▶ _Work required_: Exactly reproduce the data from its first line through the line with "([ Ev (Import", leaving out every line after it.

Records from a data collection
-------

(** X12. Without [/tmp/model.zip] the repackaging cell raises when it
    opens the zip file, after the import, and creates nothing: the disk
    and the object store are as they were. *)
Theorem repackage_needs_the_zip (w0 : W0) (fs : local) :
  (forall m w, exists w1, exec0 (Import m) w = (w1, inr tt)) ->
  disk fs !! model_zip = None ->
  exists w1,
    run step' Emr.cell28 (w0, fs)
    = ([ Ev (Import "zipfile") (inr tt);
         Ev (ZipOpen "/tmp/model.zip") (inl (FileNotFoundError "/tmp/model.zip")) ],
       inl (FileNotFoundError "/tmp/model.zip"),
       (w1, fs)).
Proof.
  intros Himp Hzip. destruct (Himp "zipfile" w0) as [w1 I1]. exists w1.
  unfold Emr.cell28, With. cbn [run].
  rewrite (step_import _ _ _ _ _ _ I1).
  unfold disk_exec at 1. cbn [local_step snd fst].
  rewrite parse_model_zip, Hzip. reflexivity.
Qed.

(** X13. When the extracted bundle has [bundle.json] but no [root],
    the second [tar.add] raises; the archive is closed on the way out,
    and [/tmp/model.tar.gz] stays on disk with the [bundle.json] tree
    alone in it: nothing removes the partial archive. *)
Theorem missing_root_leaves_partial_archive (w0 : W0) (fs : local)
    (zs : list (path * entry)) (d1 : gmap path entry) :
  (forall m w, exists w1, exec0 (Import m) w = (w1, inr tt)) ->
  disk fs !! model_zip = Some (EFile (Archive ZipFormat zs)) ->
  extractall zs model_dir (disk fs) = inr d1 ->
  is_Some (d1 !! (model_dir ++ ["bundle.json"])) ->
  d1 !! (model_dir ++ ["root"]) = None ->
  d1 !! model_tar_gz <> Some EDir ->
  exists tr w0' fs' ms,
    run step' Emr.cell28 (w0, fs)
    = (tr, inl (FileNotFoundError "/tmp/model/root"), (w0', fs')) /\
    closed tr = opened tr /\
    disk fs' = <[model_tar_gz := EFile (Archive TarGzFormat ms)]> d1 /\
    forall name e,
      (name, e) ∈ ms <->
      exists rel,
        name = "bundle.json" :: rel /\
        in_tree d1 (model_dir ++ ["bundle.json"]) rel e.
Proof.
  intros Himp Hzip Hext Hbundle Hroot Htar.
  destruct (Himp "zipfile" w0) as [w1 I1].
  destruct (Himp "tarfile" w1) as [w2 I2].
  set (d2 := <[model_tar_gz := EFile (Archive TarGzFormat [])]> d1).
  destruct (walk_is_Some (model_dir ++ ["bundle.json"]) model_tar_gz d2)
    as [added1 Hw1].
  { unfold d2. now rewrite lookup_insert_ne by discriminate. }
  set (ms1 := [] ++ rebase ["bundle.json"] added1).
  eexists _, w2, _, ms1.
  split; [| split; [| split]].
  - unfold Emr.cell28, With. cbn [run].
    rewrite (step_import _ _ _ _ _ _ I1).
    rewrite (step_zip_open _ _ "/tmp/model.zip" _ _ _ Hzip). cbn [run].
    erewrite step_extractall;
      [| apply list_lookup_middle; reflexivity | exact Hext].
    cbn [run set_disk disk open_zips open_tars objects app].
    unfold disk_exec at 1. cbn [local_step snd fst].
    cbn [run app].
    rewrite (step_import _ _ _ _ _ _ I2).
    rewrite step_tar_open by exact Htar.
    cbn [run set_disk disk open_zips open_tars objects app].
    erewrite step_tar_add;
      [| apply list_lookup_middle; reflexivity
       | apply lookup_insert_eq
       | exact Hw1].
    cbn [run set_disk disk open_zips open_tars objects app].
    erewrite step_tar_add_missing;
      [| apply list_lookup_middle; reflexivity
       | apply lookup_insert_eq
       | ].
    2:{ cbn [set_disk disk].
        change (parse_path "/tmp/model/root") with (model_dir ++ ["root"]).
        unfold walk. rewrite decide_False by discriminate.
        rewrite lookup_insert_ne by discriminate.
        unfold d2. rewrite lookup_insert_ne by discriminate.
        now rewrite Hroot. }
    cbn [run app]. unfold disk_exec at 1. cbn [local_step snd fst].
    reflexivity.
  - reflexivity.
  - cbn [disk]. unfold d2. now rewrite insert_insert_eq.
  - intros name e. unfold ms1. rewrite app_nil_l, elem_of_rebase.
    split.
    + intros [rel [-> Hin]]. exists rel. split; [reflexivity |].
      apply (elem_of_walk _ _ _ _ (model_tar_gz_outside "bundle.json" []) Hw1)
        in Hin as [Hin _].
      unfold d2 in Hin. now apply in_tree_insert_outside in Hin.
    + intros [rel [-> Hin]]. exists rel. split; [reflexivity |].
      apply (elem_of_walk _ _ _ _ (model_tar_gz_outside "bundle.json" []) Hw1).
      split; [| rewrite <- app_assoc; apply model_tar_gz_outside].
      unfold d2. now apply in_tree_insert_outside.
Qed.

-------

▶ _Written answer_:
(** X12. Without [/tmp/model.zip] the repackaging cell raises when it
    opens the zip file, after the import, and creates nothing: the disk
    and the object store are as they were. *)
Theorem repackage_needs_the_zip (w0 : W0) (fs : local) :
  (forall m w, exists w1, exec0 (Import m) w = (w1, inr tt)) ->
  disk fs !! model_zip = None ->
  exists w1,
    run step' Emr.cell28 (w0, fs)
    = ([ Ev (Import "zipfile") (inr tt);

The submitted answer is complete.